__Brief__.
Records follow. Select each line holding "local".

__Extracted material__.
Lemma params_number n s r :
  checked s = true → plain_head r = true → 0 ≤ n →
  params (number n s +:+ r) = (Itoa <$> seqZ n (Z.of_nat (marks s))) ++ params r.
Proof.
  revert n. induction s as [|a s IH]; intros n Hs Hr Hn; [done|].
  cbn [number marks]. cbn [checked] in Hs. apply andb_true_iff in Hs as [[Ha Hq]%andb_true_iff Hs].
  apply bool_decide_eq_true in Ha. destruct (bool_decide_reflect (a = "?"%char)) as [->|Hne].
  - apply orb_true_iff in Hq as [Hq|Hq]; [by apply bool_decide_eq_true in Hq|].
    change (("$" +:+ Itoa n +:+ number (n + 1) s) +:+ r) with ("$" +:+ ((Itoa n +:+ number (n + 1) s) +:+ r)).
    rewrite app_assoc_s, params_param by (done || by apply number_head). rewrite IH by (done || lia).
    rewrite (seqZ_cons n) by lia. cbn [fmap list_fmap app]. do 3 f_equal. f_equal; lia.
  - change (String a (number n s) +:+ r) with (String a (number n s +:+ r)). cbn [params].
    rewrite bool_decide_eq_false_2 by done. rewrite IH by done. by rewrite Nat.add_0_l.
Qed.

(** ** Conditions *)

Lemma checked_app s1 s2 : checked s1 = true → checked s2 = true → plain_head s2 = true → checked (s1 +:+ s2) = true.
Proof.
  intros H1 H2 Hh. induction s1 as [|a s1 IH]; [done|]. cbn in *.
  apply andb_true_iff in H1 as [[-> Hq]%andb_true_iff H1]. rewrite IH by done. rewrite andb_true_r. cbn.
  apply orb_true_iff in Hq as [->|Hq]; [done|]. apply orb_true_iff. right. by destruct s1.
Qed.

Lemma plain_checked s : plain s = true → checked s = true.
Proof.
  induction s as [|a s IH]; [done|]. cbn. intros [[-> ->]%andb_true_iff Hs]%andb_true_iff. by rewrite IH.
Qed.

Lemma checked_plain s1 s2 : plain s1 = true → checked s2 = true → checked (s1 +:+ s2) = true.
Proof.
  intros H1 H2. induction s1 as [|a s1 IH]; [done|]. cbn in *.
  apply andb_true_iff in H1 as [[-> ->]%andb_true_iff H1]. by rewrite IH.
Qed.

Lemma marks_app s1 s2 : marks (s1 +:+ s2) = (marks s1 + marks s2)%nat.
Proof. induction s1 as [|a s1 IH]; [done|]. cbn. rewrite IH. lia. Qed.

Lemma plain_marks s : plain s = true → marks s = 0%nat.
Proof.
  induction s as [|a s IH]; [done|]. cbn. intros [[_ Ha]%andb_true_iff Hs]%andb_true_iff.
  apply bool_decide_eq_true in Ha. rewrite bool_decide_eq_false_2 by done. by rewrite IH.
Qed.

Lemma blank_marks s : blank s = true → marks s = 0%nat.
Proof.
  induction s as [|a s IH]; [done|]. cbn. intros [Ha Hs]%andb_true_iff. rewrite IH by done.
  rewrite bool_decide_eq_false_2; [done|]. by intros ->.
Qed.

Section conditions.
Context {V : Type}.
Implicit Types (c : Condition V).

Lemma one_placeholder col op (v : V) :
  plain col = true → checked op = true → plain_head op = true → marks op = 1%nat →
  condition_ok (mkCondition (col +:+ op) [v]).
Proof.
  intros Hc Ho Hh Hm. split; cbn [clause args].
  - apply checked_app; [by apply plain_checked|done..].
  - by rewrite marks_app, plain_marks, Hm.
Qed.

Lemma Eq_ok col (v : V) : plain col = true → condition_ok (Eq col v).
Proof. intros. by apply one_placeholder. Qed.
Lemma Neq_ok col (v : V) : plain col = true → condition_ok (Neq col v).
Proof. intros. by apply one_placeholder. Qed.
Lemma Gt_ok col (v : V) : plain col = true → condition_ok (Gt col v).
Proof. intros. by apply one_placeholder. Qed.
Lemma Lt_ok col (v : V) : plain col = true → condition_ok (Lt col v).
Proof. intros. by apply one_placeholder. Qed.

Lemma Raw_plain_ok s : plain s = true → condition_ok (Raw (V := V) s []).
Proof. intros. split; [by apply plain_checked|by apply plain_marks]. Qed.

Lemma TrimSuffix_app s p : TrimSuffix (s +:+ p) p = s.
Proof.
  unfold TrimSuffix, HasSuffix. rewrite length_app_s.
  replace (String.length s + String.length p - String.length p)%nat with (String.length s) by lia.
  rewrite drop_bytes_app, String.eqb_refl, take_bytes_app by done.
  by replace (String.length p <=? String.length s + String.length p)%nat with true by (symmetry; apply Nat.leb_le; lia).
Qed.

Lemma repeat_marks n :
  TrimSuffix (repeat_text "?, " (S n)) ", " = repeat_text "?, " n +:+ "?".
Proof.
  replace (repeat_text "?, " (S n)) with ((repeat_text "?, " n +:+ "?") +:+ ", "); [apply TrimSuffix_app|].
  induction n as [|n IH]; [done|]. cbn [repeat_text] in *. rewrite !app_assoc_s in *. by rewrite IH.
Qed.

Lemma In_ok col (vals : list V) : plain col = true → condition_ok (In_ col vals).
Proof.
  intros Hc. destruct vals as [|v vals]; [done|]. unfold In_. cbn [length]. rewrite repeat_marks.
  set (n := length vals). assert (checked (repeat_text "?, " n +:+ "?") = true
    ∧ marks (repeat_text "?, " n +:+ "?") = S n ∧ plain_head (repeat_text "?, " n +:+ "?") = true) as (H1 & H2 & H3).
  { clear. induction n as [|n (IH1 & IH2 & IH3)]; [done|]. cbn [repeat_text]. rewrite app_assoc_s. split_and!.
    - by apply checked_app.
    - rewrite marks_app, IH2. done.
    - done. }
  split; cbn [clause args].
  - apply checked_app; [by apply plain_checked| |done]. apply checked_app; [done| |by destruct n]. by apply checked_app.
  - rewrite (marks_app col), (marks_app " IN ("), (marks_app (_ +:+ "?")), H2, plain_marks by done.
    change (marks " IN (") with 0%nat. change (marks ")") with 0%nat. cbn [length]. lia.
Qed.

Lemma join_cons sep s s' l : join sep (s :: s' :: l) = s +:+ sep +:+ join sep (s' :: l).
Proof. done. Qed.

Lemma combine_ok op (conds : list (Condition V)) :
  plain op = true → Forall condition_ok conds → condition_ok (combine op conds).
Proof.
  intros Hop Hc. unfold combine.
  assert (Forall condition_ok (filter (λ c, empty_condition c = false) conds)) as Hf.
  { rewrite Forall_forall in *. intros c [_ Hin]%list_elem_of_filter. auto. }
  revert Hf. generalize (filter (λ c, empty_condition c = false) conds). clear conds Hc.
  intros conds Hf. destruct conds as [|c0 conds]; [done|].
  set (sep := " " +:+ op +:+ " ").
  assert (checked sep = true ∧ marks sep = 0%nat) as [Hs1 Hs2].
  { unfold sep. split; [by repeat apply checked_plain|]. by rewrite !marks_app, (plain_marks op) by done. }
  unfold condition_ok. cbn [clause args].
  enough (∀ c l, Forall condition_ok (c :: l) →
    let text := join sep ((λ c, "(" +:+ clause c +:+ ")") <$> c :: l) in
    checked text = true ∧ marks text = length ((c :: l) ≫= args) ∧ plain_head text = true) as H.
  { destruct (H c0 conds Hf) as (? & ? & _). done. }
  intros c l. revert c. induction l as [|c' l IH]; intros c [[Hc Hm] Hl]%Forall_cons.
  - cbn [fmap list_fmap join mbind list_bind]. rewrite app_nil_r. rewrite !marks_app, Hm. change (marks "(") with 0%nat. change (marks ")") with 0%nat.
    split_and!; [|lia|done]. apply checked_plain; [done|]. by apply checked_app.
  - destruct (IH c' Hl) as (H1 & H2 & H3). cbn [fmap list_fmap] in *. rewrite join_cons.
    set (rest := join sep _) in *. split_and!; [| |done].
    + apply checked_app; [|by apply checked_app|done]. apply checked_plain; [done|]. by apply checked_app.
    + change ((c :: c' :: l) ≫= args) with (args c ++ ((c' :: l) ≫= args)). rewrite length_app, <- H2, <- Hm.
      rewrite !marks_app, Hs2. change (marks "(") with 0%nat. change (marks ")") with 0%nat. lia.
Qed.
End conditions.

(** ** Statements *)

Lemma params_build {V} (c : Condition V) start rest :
  condition_ok c → 0 ≤ start → plain_head rest = true →
  params ((build c start).1 +:+ rest) = (Itoa <$> seqZ start (zlength (build c start).2)) ++ params rest.
Proof.
  intros [Hc Hm] Hs Hr. unfold build. case_match eqn:He; [done|]. cbn [fst snd].
  rewrite params_number by done. by rewrite Hm.
Qed.

Lemma params_end {V} s (l : list V) : params s = Itoa <$> seqZ 1 (zlength l) → numbered_ok (s, l).
Proof. done. Qed.

Lemma params_where w rest : params (where_clause w +:+ rest) = params (w +:+ rest).
Proof.
  unfold where_clause. destruct (String.eqb_spec w "") as [->|Hne]; [done|].
  rewrite app_assoc_s. by rewrite params_plain.
Qed.

Lemma numbered_params (f : string → string → string) n cols rest :
  (∀ col p rest, plain col = true → params (f col p +:+ rest) = params (p +:+ rest)) →
  plain_head rest = true → forallb plain cols = true → 0 ≤ n →
  params (join ", " (numbered f n cols) +:+ rest) = (Itoa <$> seqZ n (zlength cols)) ++ params rest.
Proof.
  intros Hf Hr Hcols Hn. revert n Hn Hcols.
  induction cols as [|c cols IH]; intros n Hn Hcols; [done|].
  cbn in Hcols. apply andb_true_iff in Hcols as [Hc Hcols].
  replace (zlength (c :: cols)) with (Z.succ (zlength cols)) by (unfold zlength; cbn [length]; lia).
  rewrite seqZ_cons by (unfold zlength; lia). rewrite Z.pred_succ. cbn [fmap list_fmap app].
  destruct cols as [|c' cols].
  - cbn [numbered join]. rewrite Hf, app_assoc_s, params_param by done. done.
  - cbn [numbered]. rewrite join_cons, !app_assoc_s, Hf by done.
    rewrite app_assoc_s, params_param by done. f_equal.
    rewrite params_plain by done. specialize (IH (n + 1) ltac:(lia) Hcols).
    cbn [numbered] in IH. rewrite IH. by rewrite Z.add_1_r.
Qed.

Section statements.
Context {V : Type} `{So : Sorter}.
Implicit Types (c : Condition V) (values : gmap string V).

Definition columns_ok values : Prop := ∀ col, is_Some (values !! col) → plain col = true.

Lemma sorted_values_plain values : columns_ok values → forallb plain (sorted_values values).*1 = true.
Proof.
  intros Hv. apply forallb_forall. intros col Hin%list_elem_of_In.
  apply list_elem_of_fmap in Hin as ([k v] & -> & Hin). unfold sorted_values in Hin.
  apply elem_of_sort_slice, elem_of_map_to_list in Hin. apply Hv. by exists v.
Qed.

Lemma zlength_fmap {A B} (f : A → B) l : zlength (f <$> l) = zlength l.
Proof. unfold zlength. by rewrite length_fmap. Qed.

Lemma zlength_app {A} (l k : list A) : zlength (l ++ k) = zlength l + zlength k.
Proof. unfold zlength. rewrite length_app. lia. Qed.

Lemma zlength_nonneg {A} (l : list A) : 0 ≤ zlength l.
Proof. unfold zlength. lia. Qed.

(** One more parameter. *)
Lemma seqZ_more n (l k : list V) :
  seqZ n (zlength (l ++ k)) = seqZ n (zlength l) ++ seqZ (n + zlength l) (zlength k).
Proof. rewrite zlength_app. apply seqZ_app; apply zlength_nonneg. Qed.

Lemma params_set values rest :
  columns_ok values → plain_head rest = true →
  params ((buildSet values 0).1 +:+ rest) = (Itoa <$> seqZ 1 (zlength (buildSet values 0).2)) ++ params rest.
Proof.
  intros Hv Hr. unfold buildSet. cbn [fst snd]. rewrite numbered_params; try done.
  - by rewrite !zlength_fmap.
  - intros col p r Hcol. rewrite app_assoc_s, params_plain by by apply plain_no_dollar. by rewrite app_assoc_s, params_plain.
  - by apply sorted_values_plain.
Qed.

Lemma plain_app s1 s2 : plain (s1 +:+ s2) = plain s1 && plain s2.
Proof. apply all_bytes_app. Qed.

#[local] Ltac plain_text := apply plain_no_dollar; rewrite ?plain_app; repeat (apply andb_true_iff; split); done.
#[local] Ltac skip_text := repeat (rewrite params_plain by plain_text).

(** The parameter behind a text. *)
Lemma params_dollar s n rest :
  plain s = true → 0 ≤ n → plain_head rest = true → params ((s +:+ "$") +:+ Itoa n +:+ rest) = Itoa n :: params rest.
Proof. intros. rewrite app_assoc_s. skip_text. by apply params_param. Qed.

__Written response__.
#[local] Ltac plain_text := apply plain_no_dollar; rewrite ?plain_app; repeat (apply andb_true_iff; split); done.
#[local] Ltac skip_text := repeat (rewrite params_plain by plain_text).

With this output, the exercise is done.